De Boer's comments came at the start of a two-day international conference in Beijing which will discuss how to aid the transfer of technology -- such as wind power, fuel cells and nuclear energy --from richer to poorer nations.

Industrialized nations have already made commitments to transfer technology to developing countries to help them cut greenhouse gas emissions, but poorer countries say little cash and help has so far been given.

The G77 group of developing nations, along with China, have already suggested that rich countries should pay 1 percent of their GDP into a fund to pay for clean energy technology for poorer countries.

Switzerland has also suggested funding technology transfer by levying a "carbon tax" per ton of greenhouse gases produced by countries, with poorer nations paying a lower rate than richer ones.

De Boer said that the process of negotiating a climate change treaty to take over from the Kyoto Protocol in 2012 will begin in earnest at a U.N. conference on global warming to be held in Poznan in Poland next month.

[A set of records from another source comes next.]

(** * The message-call and contract-creation dispatcher of core/vm

    A shallow embedding of [environment.go] (package [vm] of the vendored
    go-ethereum): the four entry points [Call], [CallCode], [DelegateCall]
    and [Create] of [EVM], together with the collaborators they drive (the
    state database, the call frame, the interpreter, the chain rules).

    The entry points are written in a small state-and-log monad: the state
    is the [StateDB] the [EVM] points to, and the log records, in program
    order, every call the dispatcher makes on a collaborator. *)

From Stdlib Require Import ZArith List Bool String Lia.
From Stdlib.Strings Require Import Byte.
From stdpp Require Import base option list gmap strings.
Import ListNotations.
Local Open Scope Z_scope.

(** ** Data *)

(** [common.Address] is [[20]byte] and [common.Hash] is [[32]byte]; both are
    represented by the integer they spell in big-endian order.  The zero
    value [common.Address{}] is [0]. *)
Abbreviation Address := Z (only parsing).
Abbreviation Hash := Z (only parsing).

Definition zeroAddress : Address := 0.

(** [uint64] arithmetic wraps around. *)
Definition uint64_mod : Z := 2 ^ 64.
Definition uint64_add (a b : Z) : Z := (a + b) mod uint64_mod.

(** [BitLen] of [big.Int]: the length of the absolute value in bits, [0] for
    zero. *)
Definition BitLen (x : Z) : Z :=
  if Z.abs x =? 0 then 0 else Z.log2 (Z.abs x) + 1.

(** Modelled from the spec: the account record owned by the state view
    (state objects are not part of this package).  Only what the dispatcher
    reads and writes is kept: balance, nonce and code. *)
Record Account := mkAccount {
  acc_balance : Z;
  acc_nonce : Z;
  acc_code : list byte
}.

Definition emptyAccount : Account := mkAccount 0 0 [].

(** Modelled from the spec: the state view with its snapshots.  [revisions]
    holds, oldest first, the account table saved by each snapshot that is
    still valid; a snapshot handle is the position of its entry. *)
Record StateDB := mkStateDB {
  accounts : gmap Z Account;
  revisions : list (gmap Z Account)
}.

(** [ContractRef]: what the dispatcher asks of its caller, namely
    [Address()], [Value()] and, for the delegate frame, the caller's own
    caller. *)
Record ContractRef := mkContractRef {
  ref_Address : Address;
  ref_Value : Z;
  ref_CallerAddress : Address
}.

(** Modelled from the spec: the call frame ([Contract], declared in
    contract.go).  An [Account] handle ([to], [self]) is the address of the
    account it refers to. *)
Record Contract := mkContract {
  c_CallerAddress : Address;
  c_caller : ContractRef;
  c_self : Address;
  c_Code : list byte;
  c_CodeHash : Hash;
  c_CodeAddr : option Address;
  c_value : Z;
  c_Gas : Z;
  c_DelegateCall : bool
}.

"If the world wants to keep climate change manageable the global economy really needs a rapid transformation to a green, low-emissions one. Such a transformation is inconceivable without environmentally sound technologies at its heart," he said.

"Given their historical responsibility for the problem it is essential that industrialized countries take the lead to reduce emissions and that they show real leadership. With President-elect (Barack) Obama, my hope is that the U.S. can take on a leadership role and take the negotiations forward," he added.

China produced a policy document on climate change last month, saying it will attempt to reduce greenhouse gas emissions, but that it needs the help of industrialized countries by giving it clean energy technology.

A Chinese government official responsible for climate change policy, Gao Guangsheng, also admitted that the level of emissions produced by China is now level with the world's biggest producer of greenhouse gases -- the United States.

China says it is a developing country which relies heavily on highly polluting coal for its energy needs, so help from richer countries is essential.

The Chinese government has also previously ruled out agreeing to any cap on its emissions in a future climate change pact, saying that developed countries should shoulder the biggest cuts while poorer nations attempt to reduce emissions where they can.